* _Task brief_:
Wherever the listing has a line with the string "parties", copy that line out.

* _Supplied material_:

(** A request comes to what policy says.  When [request] returns, the policy was evaluated
    for the two registered parties as they stand: an issue means the policy allowed it, no
    owner had to approve, and both parties may be connected, and the contract grants the
    evaluated terms and lifetime; waiting means the policy asked for a person, or allowed it
    while the owner must approve; a refusal means the policy denied it.  Nothing is minted in
    the last two.  In every case the request is on file: settled when it was issued; pending
    otherwise, a request that policy denied included, so that until it lapses an approval
    finds it open. *)
Theorem request_follows_policy input io s s' outcome :
  is_u64 (iu_now s) → is_u64 (ri_ttl_secs input) → filed (iu_projection s) →
  request input io s = (s', Ok outcome) →
  ∃ caller callee ev, pr_entities (iu_projection s) !! ri_caller input = Some caller ∧
    pr_entities (iu_projection s) !! ri_callee input = Some callee ∧
    evaluate (iu_policy s) (conn_request input) caller callee (standing_state s) (iu_now s) = Ok ev ∧
    let pending := build_pending s input ev in
    let on_file p := requests_of s' = <[req_id pending := p]> (requests_of s) in
    let still_open := (iu_now s < req_expires_at pending)%N →
      ∀ later : Answers A, open_request (req_id pending) later s' = (s', Ok pending) in
    match outcome with
    | OutIssued issued => ce_decision ev = Allow ∧ ri_owner_must_approve input = false ∧
        connectable s (ri_caller input) ∧ connectable s (ri_callee input) ∧ granted s pending standing issued ∧
        contracts_of s' = <[rec_cid (is_record issued) := is_record issued]> (contracts_of s) ∧
        on_file (set_req_status pending ReqMinted)
    | OutAwaiting p => p = pending ∧
        (ce_decision ev = RequireApproval ∨ ce_decision ev = Allow ∧ ri_owner_must_approve input = true) ∧
        contracts_of s' = contracts_of s ∧ on_file pending ∧ still_open
    | OutDenied reason trace => ce_decision ev = Deny ∧ reason = explain ev ∧ trace = ce_trace ev ∧
        contracts_of s' = contracts_of s ∧ on_file pending ∧ still_open
    end.
Proof.
  intros Hn Ht (Hfe & _ & _). unfold request. intros (s1 & ? & [-> _]%liftS_ok & Hk)%bindS_ok.
  apply bindS_ok in Hk as (s1 & ? & [-> _]%liftS_ok & Hk).
  apply bindS_ok in Hk as (s1 & caller & [-> Hca]%entity_ok & Hk).
  apply bindS_ok in Hk as (s1 & callee & [-> Hce]%entity_ok & Hk). cbv zeta in Hk. fold (conn_request input) in Hk.
  exists caller, callee. destruct (evaluate _ _ _ _ _ _) as [ev|c] eqn:Hev.
  2:{ by apply bindS_ok in Hk as (s1 & ? & _ & [_ ?]%liftS_ok). }
  exists ev. do 3 (split; [done|]). cbv zeta. set (p := build_pending s input ev) in *.
  apply bindS_ok in Hk as (s1 & n1 & (Hs1 & Hc1 & He1 & Hr1)%commit_request_ok & Hk).
  apply bindS_ok in Hk as (s2 & n2 & (Hs2 & Hp2)%record_event_ok & Hk).
  assert (contracts_of s2 = contracts_of s ∧ requests_of s2 = <[req_id p := p]> (requests_of s)) as [Hc2 Hr2].
  { unfold contracts_of, requests_of in *. rewrite Hp2. by split. }
  assert (same_issuer s s2) as Hs12 by (by etrans).
  destruct (ce_decision ev).
  - destruct (ri_owner_must_approve input) eqn:Ho.
    + injection Hk as <- <-. split; [done|]. split; [by right|]. do 2 (split; [done|]).
      intros Hl later. by apply (filed_open s).
    + apply bindS_ok in Hk as (s3 & issued & Hm & Hk). injection Hk as <- <-.
      destruct Hs12 as (Hpol & _ & _ & Hnow & _ & _ & Hmode).
      apply mint_checked_ok in Hm as (Hok1 & Hok2 & Hg & Hcon & Hreq); [|by rewrite Hnow|by apply Hfe|by apply Hfe].
      rewrite Hmode, assert_connectable_ok in Hok1, Hok2.
      split; [done|]. split; [done|]. split; [by exists caller|]. split; [by exists callee|].
      split; [unfold granted in *; by rewrite Hnow in Hg|]. split; [by rewrite Hcon, Hc2|].
      rewrite Hr2 in Hreq. rewrite (Hreq p) by apply lookup_insert_eq. by rewrite insert_insert_eq.
  - apply bindS_ok in Hk as (s3 & ? & (Hs3 & Hp3)%record_denial_ok & Hk). injection Hk as <- <-.
    do 3 (split; [done|]). assert (contracts_of s3 = contracts_of s ∧ requests_of s3 = <[req_id p := p]> (requests_of s)) as [? ?]
      by (unfold contracts_of, requests_of in *; by rewrite Hp3).
    do 2 (split; [done|]). intros Hl later. apply (filed_open s); [by etrans|done..].
  - injection Hk as <- <-. split; [done|]. split; [by left|]. do 2 (split; [done|]).
    intros Hl later. by apply (filed_open s).
Qed.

* _The answer_:
    for the two registered parties as they stand: an issue means the policy allowed it, no
    owner had to approve, and both parties may be connected, and the contract grants the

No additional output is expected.